[Exercise details]
The expected output is exactly the lines below, starting at the line with "Definition answerOf (key" and ending at the line with "end, (db', answer)).", both included; no other line belongs in it.
**** Material shown
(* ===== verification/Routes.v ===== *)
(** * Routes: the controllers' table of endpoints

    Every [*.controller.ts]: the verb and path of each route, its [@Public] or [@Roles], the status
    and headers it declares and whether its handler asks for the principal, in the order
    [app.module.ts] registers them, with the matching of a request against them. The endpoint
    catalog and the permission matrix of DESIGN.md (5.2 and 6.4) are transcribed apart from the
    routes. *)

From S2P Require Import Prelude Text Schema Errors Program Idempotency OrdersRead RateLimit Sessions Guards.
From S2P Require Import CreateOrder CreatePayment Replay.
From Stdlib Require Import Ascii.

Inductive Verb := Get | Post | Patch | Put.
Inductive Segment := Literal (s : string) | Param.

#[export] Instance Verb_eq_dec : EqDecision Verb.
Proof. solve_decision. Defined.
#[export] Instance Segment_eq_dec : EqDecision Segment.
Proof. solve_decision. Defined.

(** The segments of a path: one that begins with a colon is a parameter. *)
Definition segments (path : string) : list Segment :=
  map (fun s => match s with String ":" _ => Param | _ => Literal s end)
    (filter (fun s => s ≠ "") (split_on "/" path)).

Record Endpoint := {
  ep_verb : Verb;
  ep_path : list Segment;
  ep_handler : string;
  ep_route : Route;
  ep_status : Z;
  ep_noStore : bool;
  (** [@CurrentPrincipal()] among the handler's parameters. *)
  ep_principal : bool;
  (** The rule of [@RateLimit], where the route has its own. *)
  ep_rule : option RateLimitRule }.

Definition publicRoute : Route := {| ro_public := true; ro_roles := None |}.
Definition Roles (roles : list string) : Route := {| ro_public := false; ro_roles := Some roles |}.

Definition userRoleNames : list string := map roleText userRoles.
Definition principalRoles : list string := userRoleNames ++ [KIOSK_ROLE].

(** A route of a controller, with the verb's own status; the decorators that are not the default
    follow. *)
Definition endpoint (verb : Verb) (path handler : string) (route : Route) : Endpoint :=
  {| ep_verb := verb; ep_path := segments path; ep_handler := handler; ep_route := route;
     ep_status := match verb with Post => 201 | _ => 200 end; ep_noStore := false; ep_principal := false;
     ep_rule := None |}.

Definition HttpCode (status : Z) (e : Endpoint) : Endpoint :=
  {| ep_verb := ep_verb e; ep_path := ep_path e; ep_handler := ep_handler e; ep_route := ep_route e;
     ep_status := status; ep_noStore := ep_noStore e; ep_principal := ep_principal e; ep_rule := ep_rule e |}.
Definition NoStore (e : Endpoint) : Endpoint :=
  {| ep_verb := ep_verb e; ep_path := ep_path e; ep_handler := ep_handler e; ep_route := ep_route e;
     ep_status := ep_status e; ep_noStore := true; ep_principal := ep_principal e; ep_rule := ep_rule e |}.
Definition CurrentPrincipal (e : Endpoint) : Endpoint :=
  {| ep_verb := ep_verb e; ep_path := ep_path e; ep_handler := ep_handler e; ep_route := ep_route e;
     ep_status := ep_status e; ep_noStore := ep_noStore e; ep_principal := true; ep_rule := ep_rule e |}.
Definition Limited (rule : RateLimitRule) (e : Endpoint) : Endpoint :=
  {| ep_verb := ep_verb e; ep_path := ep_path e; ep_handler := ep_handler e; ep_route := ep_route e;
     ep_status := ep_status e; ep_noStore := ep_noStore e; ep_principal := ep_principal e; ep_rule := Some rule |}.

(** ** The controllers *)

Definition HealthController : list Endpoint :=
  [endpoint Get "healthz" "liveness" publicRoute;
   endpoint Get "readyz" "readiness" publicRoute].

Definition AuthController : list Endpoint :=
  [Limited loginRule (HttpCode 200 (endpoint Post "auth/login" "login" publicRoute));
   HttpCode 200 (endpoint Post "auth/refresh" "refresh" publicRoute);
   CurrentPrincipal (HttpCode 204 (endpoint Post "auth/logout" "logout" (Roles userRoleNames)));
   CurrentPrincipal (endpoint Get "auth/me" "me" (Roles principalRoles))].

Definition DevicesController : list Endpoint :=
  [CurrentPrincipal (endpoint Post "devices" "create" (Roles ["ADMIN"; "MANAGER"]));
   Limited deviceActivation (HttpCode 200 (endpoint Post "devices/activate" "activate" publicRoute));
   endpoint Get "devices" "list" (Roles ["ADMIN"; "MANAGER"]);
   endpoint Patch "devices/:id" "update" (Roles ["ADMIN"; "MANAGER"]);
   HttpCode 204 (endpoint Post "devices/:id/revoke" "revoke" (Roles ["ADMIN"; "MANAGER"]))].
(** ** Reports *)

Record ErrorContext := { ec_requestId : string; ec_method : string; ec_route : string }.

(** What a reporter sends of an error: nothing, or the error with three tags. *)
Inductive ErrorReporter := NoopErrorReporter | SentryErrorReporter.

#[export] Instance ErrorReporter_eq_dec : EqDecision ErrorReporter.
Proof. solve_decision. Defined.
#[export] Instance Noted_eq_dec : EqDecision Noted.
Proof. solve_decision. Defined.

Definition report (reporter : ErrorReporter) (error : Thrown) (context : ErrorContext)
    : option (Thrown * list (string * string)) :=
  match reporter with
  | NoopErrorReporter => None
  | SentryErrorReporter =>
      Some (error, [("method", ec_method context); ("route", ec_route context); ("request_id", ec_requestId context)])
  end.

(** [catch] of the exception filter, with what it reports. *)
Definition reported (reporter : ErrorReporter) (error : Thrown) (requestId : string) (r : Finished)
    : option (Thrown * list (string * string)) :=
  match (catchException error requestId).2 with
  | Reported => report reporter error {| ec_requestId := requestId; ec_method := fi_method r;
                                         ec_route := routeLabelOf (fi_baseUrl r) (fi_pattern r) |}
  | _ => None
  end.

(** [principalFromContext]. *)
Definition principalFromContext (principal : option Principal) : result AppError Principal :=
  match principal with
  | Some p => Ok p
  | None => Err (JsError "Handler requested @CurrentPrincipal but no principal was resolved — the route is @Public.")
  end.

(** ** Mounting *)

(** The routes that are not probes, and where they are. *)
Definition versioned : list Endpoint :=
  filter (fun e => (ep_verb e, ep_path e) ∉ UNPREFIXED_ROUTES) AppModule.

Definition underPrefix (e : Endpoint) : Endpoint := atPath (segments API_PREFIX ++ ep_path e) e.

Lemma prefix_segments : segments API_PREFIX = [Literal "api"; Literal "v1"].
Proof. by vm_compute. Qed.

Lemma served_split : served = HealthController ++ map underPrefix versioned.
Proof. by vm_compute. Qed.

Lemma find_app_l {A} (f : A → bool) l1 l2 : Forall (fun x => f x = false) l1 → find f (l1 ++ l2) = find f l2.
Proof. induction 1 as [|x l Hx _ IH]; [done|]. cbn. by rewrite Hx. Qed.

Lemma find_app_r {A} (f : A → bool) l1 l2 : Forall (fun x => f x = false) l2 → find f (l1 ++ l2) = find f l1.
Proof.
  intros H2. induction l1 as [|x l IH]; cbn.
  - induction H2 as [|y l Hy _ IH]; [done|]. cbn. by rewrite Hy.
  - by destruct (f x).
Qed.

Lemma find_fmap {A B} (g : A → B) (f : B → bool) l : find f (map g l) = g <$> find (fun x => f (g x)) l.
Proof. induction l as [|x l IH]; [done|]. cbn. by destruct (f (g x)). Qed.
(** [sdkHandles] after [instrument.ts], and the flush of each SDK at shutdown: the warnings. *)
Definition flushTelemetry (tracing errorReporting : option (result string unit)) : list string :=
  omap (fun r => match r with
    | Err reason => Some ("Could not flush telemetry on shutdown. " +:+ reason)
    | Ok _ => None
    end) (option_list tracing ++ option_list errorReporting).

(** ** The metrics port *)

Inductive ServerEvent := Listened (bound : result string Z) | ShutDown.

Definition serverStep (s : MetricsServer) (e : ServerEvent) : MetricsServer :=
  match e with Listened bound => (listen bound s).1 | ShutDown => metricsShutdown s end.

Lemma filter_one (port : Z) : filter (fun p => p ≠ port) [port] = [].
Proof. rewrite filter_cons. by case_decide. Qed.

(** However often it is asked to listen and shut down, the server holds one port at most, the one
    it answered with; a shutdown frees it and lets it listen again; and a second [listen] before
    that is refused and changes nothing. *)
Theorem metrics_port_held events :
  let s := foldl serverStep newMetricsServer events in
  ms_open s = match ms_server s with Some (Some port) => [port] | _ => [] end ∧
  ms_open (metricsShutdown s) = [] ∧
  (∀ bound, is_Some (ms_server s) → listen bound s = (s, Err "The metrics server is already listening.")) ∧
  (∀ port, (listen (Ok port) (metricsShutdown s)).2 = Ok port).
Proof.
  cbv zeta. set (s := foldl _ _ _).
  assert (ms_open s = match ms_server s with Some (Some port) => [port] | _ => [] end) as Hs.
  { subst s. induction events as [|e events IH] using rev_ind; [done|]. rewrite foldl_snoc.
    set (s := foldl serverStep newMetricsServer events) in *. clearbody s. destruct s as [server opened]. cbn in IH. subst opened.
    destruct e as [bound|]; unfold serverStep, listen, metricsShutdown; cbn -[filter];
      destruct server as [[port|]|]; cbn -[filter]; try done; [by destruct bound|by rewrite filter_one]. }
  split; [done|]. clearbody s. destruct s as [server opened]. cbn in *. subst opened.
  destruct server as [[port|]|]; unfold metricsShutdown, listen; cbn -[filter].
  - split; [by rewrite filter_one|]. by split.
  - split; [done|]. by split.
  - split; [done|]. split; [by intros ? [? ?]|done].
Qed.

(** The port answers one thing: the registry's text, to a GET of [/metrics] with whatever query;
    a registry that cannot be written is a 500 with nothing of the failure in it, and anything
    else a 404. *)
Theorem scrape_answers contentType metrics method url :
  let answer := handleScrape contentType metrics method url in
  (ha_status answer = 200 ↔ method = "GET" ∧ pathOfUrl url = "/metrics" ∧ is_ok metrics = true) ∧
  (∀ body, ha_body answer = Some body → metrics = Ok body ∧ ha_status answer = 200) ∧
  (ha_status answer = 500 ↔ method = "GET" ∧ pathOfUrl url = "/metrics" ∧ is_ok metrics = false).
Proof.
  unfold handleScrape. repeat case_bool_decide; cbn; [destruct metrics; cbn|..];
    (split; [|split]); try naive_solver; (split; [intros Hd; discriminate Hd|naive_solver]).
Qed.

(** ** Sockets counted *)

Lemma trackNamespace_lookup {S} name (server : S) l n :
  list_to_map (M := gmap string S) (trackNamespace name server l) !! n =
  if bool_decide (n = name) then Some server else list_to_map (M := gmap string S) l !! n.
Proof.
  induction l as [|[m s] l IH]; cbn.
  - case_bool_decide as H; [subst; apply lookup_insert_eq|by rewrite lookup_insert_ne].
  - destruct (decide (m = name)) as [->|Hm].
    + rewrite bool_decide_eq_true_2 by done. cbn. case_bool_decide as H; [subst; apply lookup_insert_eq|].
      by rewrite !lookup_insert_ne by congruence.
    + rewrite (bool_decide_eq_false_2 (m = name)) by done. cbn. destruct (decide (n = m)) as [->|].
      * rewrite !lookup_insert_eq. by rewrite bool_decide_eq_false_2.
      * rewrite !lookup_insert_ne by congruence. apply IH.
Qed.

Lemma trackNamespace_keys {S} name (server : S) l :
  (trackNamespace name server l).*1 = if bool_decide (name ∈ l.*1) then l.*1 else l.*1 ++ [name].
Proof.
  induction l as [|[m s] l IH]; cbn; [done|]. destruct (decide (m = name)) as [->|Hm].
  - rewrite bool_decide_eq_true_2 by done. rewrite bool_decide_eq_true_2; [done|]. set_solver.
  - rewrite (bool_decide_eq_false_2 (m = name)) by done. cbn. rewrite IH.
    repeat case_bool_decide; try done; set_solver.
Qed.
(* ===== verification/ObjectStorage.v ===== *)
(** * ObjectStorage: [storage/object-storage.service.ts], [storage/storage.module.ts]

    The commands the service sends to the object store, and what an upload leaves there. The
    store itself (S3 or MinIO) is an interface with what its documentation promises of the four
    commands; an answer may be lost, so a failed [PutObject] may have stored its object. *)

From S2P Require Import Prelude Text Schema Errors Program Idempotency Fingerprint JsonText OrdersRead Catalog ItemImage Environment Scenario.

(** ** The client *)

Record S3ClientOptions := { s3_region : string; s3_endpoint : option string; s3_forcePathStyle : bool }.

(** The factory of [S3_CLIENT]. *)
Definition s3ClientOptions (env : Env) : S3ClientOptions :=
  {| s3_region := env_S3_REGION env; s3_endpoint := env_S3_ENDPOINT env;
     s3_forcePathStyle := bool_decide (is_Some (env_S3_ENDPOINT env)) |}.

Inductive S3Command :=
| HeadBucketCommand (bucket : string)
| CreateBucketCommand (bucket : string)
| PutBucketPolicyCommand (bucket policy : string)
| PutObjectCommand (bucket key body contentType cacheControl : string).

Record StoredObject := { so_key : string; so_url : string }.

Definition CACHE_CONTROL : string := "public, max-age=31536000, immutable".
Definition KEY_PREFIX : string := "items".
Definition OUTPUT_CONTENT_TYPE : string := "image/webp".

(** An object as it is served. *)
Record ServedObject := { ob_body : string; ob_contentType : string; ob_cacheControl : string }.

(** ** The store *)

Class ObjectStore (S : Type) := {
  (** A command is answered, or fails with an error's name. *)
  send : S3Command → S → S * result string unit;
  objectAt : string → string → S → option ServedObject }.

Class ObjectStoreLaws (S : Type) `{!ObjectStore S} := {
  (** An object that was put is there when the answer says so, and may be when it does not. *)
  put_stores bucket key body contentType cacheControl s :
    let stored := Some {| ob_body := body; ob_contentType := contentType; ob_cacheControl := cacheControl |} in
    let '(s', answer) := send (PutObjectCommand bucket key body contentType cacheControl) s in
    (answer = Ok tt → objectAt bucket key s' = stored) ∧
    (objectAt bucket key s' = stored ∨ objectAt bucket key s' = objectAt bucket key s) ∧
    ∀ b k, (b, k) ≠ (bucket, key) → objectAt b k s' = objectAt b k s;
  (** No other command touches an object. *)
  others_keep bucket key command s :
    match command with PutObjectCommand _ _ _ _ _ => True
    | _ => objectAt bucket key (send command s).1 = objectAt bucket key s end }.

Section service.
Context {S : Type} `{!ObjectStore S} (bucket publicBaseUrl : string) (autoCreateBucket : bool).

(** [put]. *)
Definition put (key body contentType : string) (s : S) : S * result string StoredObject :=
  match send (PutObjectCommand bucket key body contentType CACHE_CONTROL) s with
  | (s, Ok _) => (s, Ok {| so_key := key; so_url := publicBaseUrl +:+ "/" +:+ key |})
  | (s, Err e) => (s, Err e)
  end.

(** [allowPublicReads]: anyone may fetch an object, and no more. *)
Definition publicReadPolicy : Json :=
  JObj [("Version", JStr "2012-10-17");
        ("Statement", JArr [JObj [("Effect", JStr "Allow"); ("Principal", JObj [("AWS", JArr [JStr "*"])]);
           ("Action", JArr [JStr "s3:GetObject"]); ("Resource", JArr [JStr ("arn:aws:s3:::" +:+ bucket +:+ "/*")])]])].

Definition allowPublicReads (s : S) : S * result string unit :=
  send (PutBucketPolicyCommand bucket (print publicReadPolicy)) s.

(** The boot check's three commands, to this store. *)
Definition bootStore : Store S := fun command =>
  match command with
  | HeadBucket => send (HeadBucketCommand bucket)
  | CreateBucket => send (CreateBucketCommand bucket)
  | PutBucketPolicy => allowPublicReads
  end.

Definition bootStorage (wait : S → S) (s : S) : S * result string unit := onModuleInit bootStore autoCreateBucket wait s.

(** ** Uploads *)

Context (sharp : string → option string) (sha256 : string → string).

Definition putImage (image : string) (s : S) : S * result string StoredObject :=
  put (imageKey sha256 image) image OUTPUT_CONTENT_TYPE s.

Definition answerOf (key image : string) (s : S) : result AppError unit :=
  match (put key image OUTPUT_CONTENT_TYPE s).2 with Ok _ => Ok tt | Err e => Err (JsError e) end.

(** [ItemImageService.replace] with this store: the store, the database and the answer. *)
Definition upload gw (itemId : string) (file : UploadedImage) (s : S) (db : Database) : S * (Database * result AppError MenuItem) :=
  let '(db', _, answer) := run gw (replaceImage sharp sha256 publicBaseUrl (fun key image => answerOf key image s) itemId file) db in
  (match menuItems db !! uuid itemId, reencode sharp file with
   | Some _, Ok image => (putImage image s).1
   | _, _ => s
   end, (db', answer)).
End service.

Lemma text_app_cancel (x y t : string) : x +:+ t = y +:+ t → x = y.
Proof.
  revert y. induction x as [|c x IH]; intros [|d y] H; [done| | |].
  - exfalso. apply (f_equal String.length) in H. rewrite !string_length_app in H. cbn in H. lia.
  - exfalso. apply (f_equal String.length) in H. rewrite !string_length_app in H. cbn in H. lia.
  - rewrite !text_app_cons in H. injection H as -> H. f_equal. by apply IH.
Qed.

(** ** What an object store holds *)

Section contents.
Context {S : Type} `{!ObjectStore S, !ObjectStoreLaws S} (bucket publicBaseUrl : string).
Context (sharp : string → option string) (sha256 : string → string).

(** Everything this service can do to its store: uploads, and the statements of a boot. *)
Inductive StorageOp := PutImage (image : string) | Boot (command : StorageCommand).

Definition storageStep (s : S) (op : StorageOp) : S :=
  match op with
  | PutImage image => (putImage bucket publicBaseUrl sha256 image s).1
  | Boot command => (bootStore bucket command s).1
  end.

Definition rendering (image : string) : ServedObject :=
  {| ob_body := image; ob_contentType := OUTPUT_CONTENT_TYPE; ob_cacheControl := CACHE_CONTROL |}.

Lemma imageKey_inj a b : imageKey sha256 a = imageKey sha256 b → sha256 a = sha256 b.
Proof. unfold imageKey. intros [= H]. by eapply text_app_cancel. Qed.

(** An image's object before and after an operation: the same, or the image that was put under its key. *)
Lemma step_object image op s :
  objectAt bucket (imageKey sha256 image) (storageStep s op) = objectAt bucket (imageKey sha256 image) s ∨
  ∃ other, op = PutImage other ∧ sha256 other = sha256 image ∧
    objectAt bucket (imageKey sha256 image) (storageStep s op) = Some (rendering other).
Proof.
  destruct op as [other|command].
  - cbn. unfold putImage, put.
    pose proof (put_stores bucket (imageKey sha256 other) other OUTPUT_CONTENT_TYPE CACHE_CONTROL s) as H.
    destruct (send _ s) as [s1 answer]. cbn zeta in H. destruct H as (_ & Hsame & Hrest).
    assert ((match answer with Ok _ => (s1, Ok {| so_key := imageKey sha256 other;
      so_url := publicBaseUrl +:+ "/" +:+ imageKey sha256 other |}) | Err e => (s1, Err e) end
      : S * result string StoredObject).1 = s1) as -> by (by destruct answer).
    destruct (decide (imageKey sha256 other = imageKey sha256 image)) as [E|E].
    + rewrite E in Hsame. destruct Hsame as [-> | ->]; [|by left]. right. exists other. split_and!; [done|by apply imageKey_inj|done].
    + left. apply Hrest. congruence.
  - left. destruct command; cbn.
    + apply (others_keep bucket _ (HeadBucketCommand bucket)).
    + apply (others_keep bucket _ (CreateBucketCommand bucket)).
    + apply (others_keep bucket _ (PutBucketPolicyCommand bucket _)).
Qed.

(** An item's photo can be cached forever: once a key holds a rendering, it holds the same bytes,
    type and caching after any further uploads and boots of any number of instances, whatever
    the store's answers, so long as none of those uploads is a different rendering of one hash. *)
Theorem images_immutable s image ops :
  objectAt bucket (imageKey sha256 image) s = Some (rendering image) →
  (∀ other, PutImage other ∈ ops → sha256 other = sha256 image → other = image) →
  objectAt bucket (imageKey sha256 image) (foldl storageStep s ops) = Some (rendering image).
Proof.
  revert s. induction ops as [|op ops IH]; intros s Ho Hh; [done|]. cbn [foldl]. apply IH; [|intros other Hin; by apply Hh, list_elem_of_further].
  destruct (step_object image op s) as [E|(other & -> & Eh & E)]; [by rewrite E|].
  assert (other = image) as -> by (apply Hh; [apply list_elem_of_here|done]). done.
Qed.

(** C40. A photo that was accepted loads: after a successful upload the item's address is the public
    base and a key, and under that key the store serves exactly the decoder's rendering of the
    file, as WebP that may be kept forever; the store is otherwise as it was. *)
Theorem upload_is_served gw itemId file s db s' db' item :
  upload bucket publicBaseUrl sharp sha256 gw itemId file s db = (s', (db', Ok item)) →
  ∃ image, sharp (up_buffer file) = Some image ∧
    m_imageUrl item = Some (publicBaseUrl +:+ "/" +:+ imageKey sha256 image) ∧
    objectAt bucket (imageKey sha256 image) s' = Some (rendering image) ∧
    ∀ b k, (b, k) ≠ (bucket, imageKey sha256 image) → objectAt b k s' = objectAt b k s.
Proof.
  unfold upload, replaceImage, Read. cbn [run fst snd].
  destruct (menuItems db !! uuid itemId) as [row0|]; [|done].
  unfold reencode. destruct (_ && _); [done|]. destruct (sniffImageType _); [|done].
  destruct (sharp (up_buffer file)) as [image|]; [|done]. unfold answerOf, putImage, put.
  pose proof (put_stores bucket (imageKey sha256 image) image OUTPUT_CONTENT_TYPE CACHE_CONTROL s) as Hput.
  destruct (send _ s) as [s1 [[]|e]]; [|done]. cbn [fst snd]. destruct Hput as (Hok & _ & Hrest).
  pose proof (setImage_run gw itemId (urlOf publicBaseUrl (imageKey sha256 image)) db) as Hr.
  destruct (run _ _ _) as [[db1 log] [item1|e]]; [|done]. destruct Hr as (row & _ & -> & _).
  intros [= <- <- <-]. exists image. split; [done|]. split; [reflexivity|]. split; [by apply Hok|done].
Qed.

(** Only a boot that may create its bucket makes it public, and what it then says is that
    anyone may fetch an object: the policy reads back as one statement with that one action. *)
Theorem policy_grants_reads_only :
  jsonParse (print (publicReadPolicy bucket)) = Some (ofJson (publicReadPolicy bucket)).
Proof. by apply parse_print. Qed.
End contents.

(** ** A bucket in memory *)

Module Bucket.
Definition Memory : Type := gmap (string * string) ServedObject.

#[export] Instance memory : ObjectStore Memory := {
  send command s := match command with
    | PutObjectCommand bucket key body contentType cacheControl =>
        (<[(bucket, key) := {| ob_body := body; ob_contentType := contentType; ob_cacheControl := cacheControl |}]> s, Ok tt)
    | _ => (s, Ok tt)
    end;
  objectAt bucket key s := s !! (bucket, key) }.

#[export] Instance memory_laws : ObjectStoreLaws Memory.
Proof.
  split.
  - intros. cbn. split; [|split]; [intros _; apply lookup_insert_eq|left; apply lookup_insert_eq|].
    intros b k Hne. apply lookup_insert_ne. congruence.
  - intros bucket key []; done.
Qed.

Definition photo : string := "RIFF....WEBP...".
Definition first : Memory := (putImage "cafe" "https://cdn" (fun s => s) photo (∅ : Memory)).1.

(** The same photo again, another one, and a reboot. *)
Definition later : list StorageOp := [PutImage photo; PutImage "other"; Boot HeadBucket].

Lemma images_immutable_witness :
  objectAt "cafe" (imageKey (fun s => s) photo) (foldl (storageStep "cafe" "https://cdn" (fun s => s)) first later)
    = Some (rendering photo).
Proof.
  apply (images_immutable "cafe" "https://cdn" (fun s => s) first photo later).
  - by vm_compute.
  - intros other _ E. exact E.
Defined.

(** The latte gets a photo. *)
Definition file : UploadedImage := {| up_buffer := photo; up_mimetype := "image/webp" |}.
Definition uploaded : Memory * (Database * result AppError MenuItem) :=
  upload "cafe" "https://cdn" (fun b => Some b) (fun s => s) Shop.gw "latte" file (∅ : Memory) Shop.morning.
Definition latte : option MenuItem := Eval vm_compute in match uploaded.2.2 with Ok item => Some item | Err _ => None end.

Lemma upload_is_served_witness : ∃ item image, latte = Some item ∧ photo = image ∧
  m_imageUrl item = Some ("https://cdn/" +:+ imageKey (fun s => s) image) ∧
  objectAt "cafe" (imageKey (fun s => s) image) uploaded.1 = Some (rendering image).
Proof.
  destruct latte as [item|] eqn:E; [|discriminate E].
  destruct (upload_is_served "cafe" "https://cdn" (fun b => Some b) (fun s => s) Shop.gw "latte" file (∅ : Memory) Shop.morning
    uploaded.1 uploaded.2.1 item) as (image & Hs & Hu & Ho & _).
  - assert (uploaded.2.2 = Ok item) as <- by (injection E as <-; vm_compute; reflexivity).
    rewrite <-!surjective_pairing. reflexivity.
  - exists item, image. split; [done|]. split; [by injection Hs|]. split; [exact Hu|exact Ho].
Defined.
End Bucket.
********
[Expected answer]
Definition answerOf (key image : string) (s : S) : result AppError unit :=
  match (put key image OUTPUT_CONTENT_TYPE s).2 with Ok _ => Ok tt | Err e => Err (JsError e) end.

(** [ItemImageService.replace] with this store: the store, the database and the answer. *)
Definition upload gw (itemId : string) (file : UploadedImage) (s : S) (db : Database) : S * (Database * result AppError MenuItem) :=
  let '(db', _, answer) := run gw (replaceImage sharp sha256 publicBaseUrl (fun key image => answerOf key image s) itemId file) db in
  (match menuItems db !! uuid itemId, reencode sharp file with
   | Some _, Ok image => (putImage image s).1
   | _, _ => s
   end, (db', answer)).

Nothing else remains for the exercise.